Today I want to share a handful (really more of a stack) of cookbooks that I’ve been loving over the past few months. Some are old and some are new, but they’re the ones that I’ve been referring to (or simply reading for enjoyment) the most lately.
Miss Dahl’s Voluptuous Delights
Girly pink and filled with lush food photos and a seasonal narrative about Sophie Dahl’s rise as a curvy model (and consequent battle with food and diet), this book became an instant favorite. The recipes are healthy without hitting you over the head about it, which is always a relief as I don’t ever like being told what to do (especially not by former models). Instead, they are just so good that you can’t help but run out to the market to fill your grocery basket with vegetables and nubby whole grains. The book is divided into seasons, with dishes that perfectly match the days and weather—exactly my kind of eating.
A Year in My Kitchen
I got back from my honeymoon to find a review copy of this book sitting on my desk. I’m so glad the publicist decided to send it to me as it’s definitely not one I would have thought to pick up on my own, but which I certainly would now that I know about it. Reminiscent of Nigel Slater’s The Kitchen Diaries, but a bit cleverer and practical, A Year in My Kitchen is a toolbox of dreamy simple recipes, techniques, and flavorings that the author combines over and over again in a multitude of unexpected ways. It’s reflective of the way we really cook—with a handful of flavors and tricks that never fail, but which can become something surprising when combined in a new way.
Good to the Grain
After seeing this book written just about everywhere for months, I finally went out (Borders 40% off coupon in hand) and got myself a copy. This book is a treasure-trove for those of you looking to incorporate more whole grains into your diet—or simply curious about how to use some of the more unusual flours available out there. (Amaranth? Teff? Spelt?) I’ve been guilty of causing a traffic jam in the baking aisle at Whole Foods on many occasions—I stand there mesmerized by the flours, restraining myself from buying them all. (I also often fantasized about one day being gifted a dozen “flours” like in the movie Stranger than Fiction—Eugene, take note!). And don’t worry; it’s not JUST weird flours—there are plenty of recipes for whole wheat, rye, and corn.
The Comfort of Apples
A cookbook filled solely with apple recipes seems like it would grow old quickly, but this one is a keeper! Filled with sweet and savory ideas for all parts of the meal (garnishes, sauces, and drinks included!), I found myself excited to pick up a huge batch at the farmer’s market and get to work. One of my favorites in the book is the apple tzatziki—an idea so clever it literally made me angry that I hadn’t thought of it first.
How to Repair Food
This cleverly written little volume lives up to its name. No matter what ill befalls your recipe, this book will help you fix it (and better yet—prevent it next time). More than just a reference manual, it’s written in an amusing and colloquial tone that will make you want to sit and just read the whole thing right through. Smaller than a drugstore paperback, it’s the perfect size to tuck on the counter right next to the salt and pepper. Keep it close at hand and never worry about ruining a recipe ever again.

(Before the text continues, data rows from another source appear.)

(* ===== verification/ServerAdministration.v ===== *)
(** * Administration of servers

    The servers of hosting-panel.service.ts (createServer, updateServer,
    removeServer, configureCpanelServer) and server-administration.service.ts,
    and the Virtualizor client that tests a connection. *)
From S2P Require Import Prelude JsString JsDate Json Money States Database Invoices Payments Gateways GatewayAdapters Orders HostingServices HostingAutomation HostingPanels CpanelAdapter PanelOperations.

(** ** contracts *)
Record CreateCpanelServerRequest := MkCreateServer
  { csr_name : string; csr_hostname : string; csr_port : Z; csr_apiUsername : string;
    csr_apiToken : string; csr_maxAccounts : option Z }.
Record UpdateCpanelServerRequest := MkUpdateServer
  { us_name : option string; us_hostname : option string; us_port : option Z;
    us_apiUsername : option string; us_apiToken : option string;
    us_maxAccounts : option (option Z); us_status : option ServerStatus }.
Record ConfigureCpanelServerRequest := MkConfigure
  { cfg_hostname : string; cfg_port : Z; cfg_apiUsername : string; cfg_apiToken : string }.
Inductive ServerType := CPANEL | VIRTUALIZOR | VULTR | SHOUTCAST.
#[export] Instance ServerType_eq_dec : EqDecision ServerType.
Proof. solve_decision. Defined.
Definition serverAdapterKeys (t : ServerType) : string :=
  match t with
  | CPANEL => "cpanel-whm" | VIRTUALIZOR => "virtualizor" | VULTR => "vultr"
  | SHOUTCAST => "shoutcast"
  end.
(** A server without a cPanel: its credentials are the texts of an object. *)
Record OtherServer := MkOtherServer
  { os_type : ServerType; os_name : string; os_hostname : string; os_port : Z;
    os_maxAccounts : option Z; os_credentials : list (string * string) }.
Record OtherServerUpdate := MkOtherUpdate
  { ou_type : ServerType; ou_name : option string; ou_hostname : option string;
    ou_port : option Z; ou_maxAccounts : option (option Z); ou_disable : bool;
    ou_credentials : option (list (string * string)) }.
Inductive CreateServerRequest :=
| NewCpanel (input : CreateCpanelServerRequest)
| NewOther (input : OtherServer).
Inductive UpdateServerRequest :=
| EditCpanel (input : UpdateCpanelServerRequest)
| EditOther (input : OtherServerUpdate).
Definition otherAdapters : list string := ["virtualizor"; "vultr"; "shoutcast"].

(** ** Rows *)
(** [server.create] and [server.update]: names and host names are unique. *)
Definition put_server (r : Server) : Io unit :=
  write (λ d, d <| servers := <[srv_id r := r]> (servers d) |>).
Definition create_server (r : Server) : Io unit :=
  m ← read servers;
  _ ← require (bool_decide (m !! srv_id r = None) && unique_in m srv_name (srv_name r) &&
               unique_in m srv_hostname (srv_hostname r)) UniqueViolation;
  put_server r.
Definition update_server (id : string) (f : Server → Server) : Io Server :=
  now ← new_date;
  m ← read servers;
  match m !! id with
  | None => throw RecordNotFound
  | Some s =>
      let s' := f s <| srv_updatedAt := now |> in
      _ ← require (unique_in (delete id m) srv_name (srv_name s') &&
                   unique_in (delete id m) srv_hostname (srv_hostname s')) UniqueViolation;
      _ ← write (λ d, d <| servers := <[id := s']> m |>);
      mret s'
  end.
Definition services_of (serverId : string) (d : Db) : Z :=
  count_rows (λ s, String.eqb (svc_serverId s) serverId) (services d).
(** Operations whose outcome is not known. *)
Definition uncertain (r : HostingPanelOperation) : bool :=
  (op_status r ==b OperationStatus.RUNNING) || (op_status r ==b OperationStatus.INCONSISTENT).
Definition unresolved (serverId : string) (d : Db) : Z :=
  count_rows (λ r, String.eqb (op_serverId r) serverId && uncertain r) (panelOperations d).
Definition is_live (s : Service) : bool :=
  negb (svc_status s ==b ServiceStatus.TERMINATED) &&
  negb (svc_status s ==b ServiceStatus.CANCELLED).
Definition live_services (serverId : string) (d : Db) : Z :=
  count_rows (λ s, String.eqb (svc_serverId s) serverId && is_live s) (services d).
Definition tested_since (serverId : string) (since : Z) (d : Db) : bool :=
  some_row (λ r, String.eqb (op_serverId r) serverId &&
                 bool_decide (op_type r = OperationType.TEST_CONNECTION) &&
                 bool_decide (op_status r = OperationStatus.SUCCEEDED) &&
                 (since <? op_startedAt r)) (panelOperations d).
Definition cpanel_server (serverId : string) (d : Db) : option Server :=
  s ← live_server serverId d; if String.eqb (srv_adapterKey s) "cpanel-whm" then Some s else None.
Definition other_server (serverId : string) (d : Db) : option Server :=
  s ← live_server serverId d;
  if existsb (String.eqb (srv_adapterKey s)) otherAdapters then Some s else None.
Record CpanelServerConfiguration := MkConfiguration
  { cc_server : Server; cc_credentialConfigured : bool }.
Record ManagedServer := MkManaged
  { ms_server : Server; ms_credentialConfigured : bool; ms_assignedServiceCount : Z }.
Definition changed {A} `{EqDecision A} (input : option A) (current : A) : bool :=
  match input with Some a => negb (bool_decide (a = current)) | None => false end.
Definition set_opt {A R} (proj : R → A) `{!Setter proj} (input : option A) (r : R) : R :=
  match input with Some a => set_field proj (λ _, a) r | None => r end.
Definition field_name {A} (k : string) (input : option A) : list json :=
  match input with Some _ => [JStr k] | None => [] end.
Definition status_text (s : ServerStatus) : string :=
  match s with
  | ServerStatus.ACTIVE => "ACTIVE" | ServerStatus.MAINTENANCE => "MAINTENANCE"
  | ServerStatus.DISABLED => "DISABLED"
  end.
Definition server_audit (actor : Identity) (context : SecurityRequestContext)
    (action serverId : string) (metadata : list (string * json)) : Io unit :=
  log_activity (admin_log actor context action "SERVER" (Some serverId) (JObj metadata)).
Definition name_taken : exn :=
  conflict "A server with this name or hostname already exists.".
(** [catch (error) { if (isUniqueConstraintError(error)) throw conflict }]. *)
Definition or_taken {A} (m : Io A) : Io A :=
  catch m (λ e, if is_unique_violation e then throw name_taken else throw e).
(** A removed server keeps its history and loses its credentials. *)
Definition removed (now : Z) (s : Server) : Server :=
  s <| srv_status := ServerStatus.DISABLED |> <| srv_deletedAt := Some now |>
    <| srv_credentialsCiphertext := None |> <| srv_credentialKeyVersion := None |>
    <| srv_apiUsername := None |>.

Section servers.
(** [cpanelServerConfigurationSchema], [managedCpanelServerSchema] and
    [managedServerSchema] accept a row. *)
Context (configuration_view_ok cpanel_view_ok managed_view_ok : Server → bool).
Context (random_iv : Io string) (encipher : string → string → string → string * string).

Definition managed (ok : Server → bool) (s : Server) (count : Z) : result ManagedServer :=
  _ ← throw_unless (ok s) ZodError;
  Ok (MkManaged s (negb (absent (srv_credentialsCiphertext s))) count).

(** ** hosting-panel.service.ts *)
Definition createServer_tx (input : CreateCpanelServerRequest) (actor : Identity)
    (context : SecurityRequestContext) : Io Server :=
  id ← random_uuid;
  ciphertext ← encrypt random_iv encipher id (csr_apiToken input);
  now ← new_date;
  let r := MkServer id (csr_name input) (csr_hostname input) ServerStatus.DISABLED "cpanel-whm"
             (Some (csr_apiUsername input)) (Some ciphertext) (Some KEY_VERSION)
             (csr_port input) true (csr_maxAccounts input) None now in
  _ ← create_server r;
  _ ← server_audit actor context "CPANEL_SERVER_CREATED" id
        [("adapterKey", JStr "cpanel-whm"); ("status", JStr "DISABLED")];
  mret r.
Definition createServer (input : CreateCpanelServerRequest) (actor : Identity)
    (context : SecurityRequestContext) : Io ManagedServer :=
  _ ← require (is_admin actor) (forbidden "Only administrators can add panel servers.");
  or_taken (server ← transaction (createServer_tx input actor context);
            lift (managed cpanel_view_ok server 0)).

Definition identityChanged (input : UpdateCpanelServerRequest) (current : Server) : bool :=
  changed (us_hostname input) (srv_hostname current) ||
  changed (us_port input) (srv_port current) ||
  match us_apiUsername input with
  | Some u => negb (bool_decide (Some u = srv_apiUsername current)) | None => false end.
Definition asks_active (input : UpdateCpanelServerRequest) (current : Server) : bool :=
  bool_decide (us_status input = Some ServerStatus.ACTIVE) &&
  (negb (srv_status current ==b ServerStatus.ACTIVE) || negb (absent (us_apiToken input))).
(** The guards of updateServer, in their order. *)
Definition update_guards (input : UpdateCpanelServerRequest) (current : Server)
    (unresolved assigned : Z) (tested : bool) : result unit :=
  let identity := identityChanged input current in
  let token := bool_decide (is_Some (us_apiToken input)) in
  _ ← throw_unless (negb ((identity || token) && negb (unresolved =? 0)))
        (conflict "Resolve outstanding panel operations before changing the WHM connection.");
  _ ← throw_unless (negb (identity && (0 <? assigned)))
        (conflict "A server assigned to services cannot change its WHM address or username. Rotate its token or add another server.");
  _ ← throw_unless (negb (identity && negb (srv_status current ==b ServerStatus.DISABLED)))
        (conflict "Disable the unassigned server before changing its WHM connection.");
  _ ← throw_unless (negb (identity && absent (us_apiToken input)))
        (unprocessable "Enter a new API token when changing the WHM connection.");
  _ ← throw_unless (negb (asks_active input current &&
                          (identity || negb (absent (us_apiToken input)))))
        (unprocessable "Save the WHM connection, test it, then activate the server.");
  throw_unless (negb (asks_active input current && negb tested))
    (unprocessable "Test the current WHM connection before activating this server.").
Definition updated_status (input : UpdateCpanelServerRequest) (current : Server)
    : option ServerStatus :=
  match us_apiToken input, us_status input with
  | Some _, None => if srv_status current ==b ServerStatus.ACTIVE
                    then Some ServerStatus.MAINTENANCE else None
  | _, status => status
  end.
Definition updated_server (input : UpdateCpanelServerRequest) (current : Server)
    (ciphertext : option string) (s : Server) : Server :=
  let s := set_opt srv_name (us_name input) s in
  let s := set_opt srv_hostname (us_hostname input) s in
  let s := set_opt srv_port (us_port input) s in
  let s := set_opt srv_apiUsername (Some <$> us_apiUsername input) s in
  let s := set_opt srv_maxAccounts (us_maxAccounts input) s in
  let s := set_opt srv_status (updated_status input current) s in
  let s := set_opt srv_credentialsCiphertext (Some <$> ciphertext) s in
  set_opt srv_credentialKeyVersion ((λ _, Some KEY_VERSION) <$> ciphertext) s.
Definition changed_fields (input : UpdateCpanelServerRequest) : list json :=
  field_name "name" (us_name input) ++ field_name "hostname" (us_hostname input) ++
  field_name "port" (us_port input) ++ field_name "apiUsername" (us_apiUsername input) ++
  field_name "maxAccounts" (us_maxAccounts input) ++ field_name "status" (us_status input).
Definition encrypt_opt (serverId : string) (secret : option string) : Io (option string) :=
  match secret with
  | None => mret None
  | Some t => c ← encrypt random_iv encipher serverId t; mret (Some c)
  end.
Definition updateServer_tx (serverId : string) (input : UpdateCpanelServerRequest)
    (actor : Identity) (context : SecurityRequestContext) : Io (Server * Z) :=
  _ ← lock_row "servers" serverId;
  found ← read (cpanel_server serverId);
  current ← lift (of_option server_not_found found);
  assigned ← read (services_of serverId);
  open ← read (unresolved serverId);
  tested ← read (tested_since serverId (srv_updatedAt current));
  _ ← lift (update_guards input current open assigned tested);
  ciphertext ← encrypt_opt serverId (us_apiToken input);
  updated ← update_server serverId (updated_server input current ciphertext);
  _ ← server_audit actor context "CPANEL_SERVER_UPDATED" serverId
        [("changedFields", JArr (changed_fields input));
         ("tokenRotated", JBool (bool_decide (is_Some (us_apiToken input))));
         ("status", JStr (status_text (srv_status updated)))];
  mret (updated, assigned).
Definition updateServer (serverId : string) (input : UpdateCpanelServerRequest)
    (actor : Identity) (context : SecurityRequestContext) : Io ManagedServer :=
  _ ← require (is_admin actor) (forbidden "Only administrators can edit panel servers.");
  or_taken ('(server, assigned) ← transaction (updateServer_tx serverId input actor context);
            lift (managed cpanel_view_ok server assigned)).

The Farmer’s Wife Slow Cooker Cookbook
I pulled this from the $2 bargain bin at a discount store a few months ago and am so glad I did (even though Eugene totally gave me one of those “Really, Alejandra?” kind of looks when I hopped out of the checkout line to grab it). It’s seriously the coolest concept—vintage recipes from the old Farmer’s Wife magazine (dating back to the late 19th and early 20th century) revamped to be made in a modern-day electric slow cooker. Awesome, right? The book is laced with little stories and clips from the vintage magazines, and each of the recipes is attributed to the farm wife who submitted it oh-so-long ago. I own several slow cooker cookbooks, but this is seriously the only one that gets me excited to pull out that dusty old thing.
Your turn! Any lovely cookbooks been gracing your kitchen lately?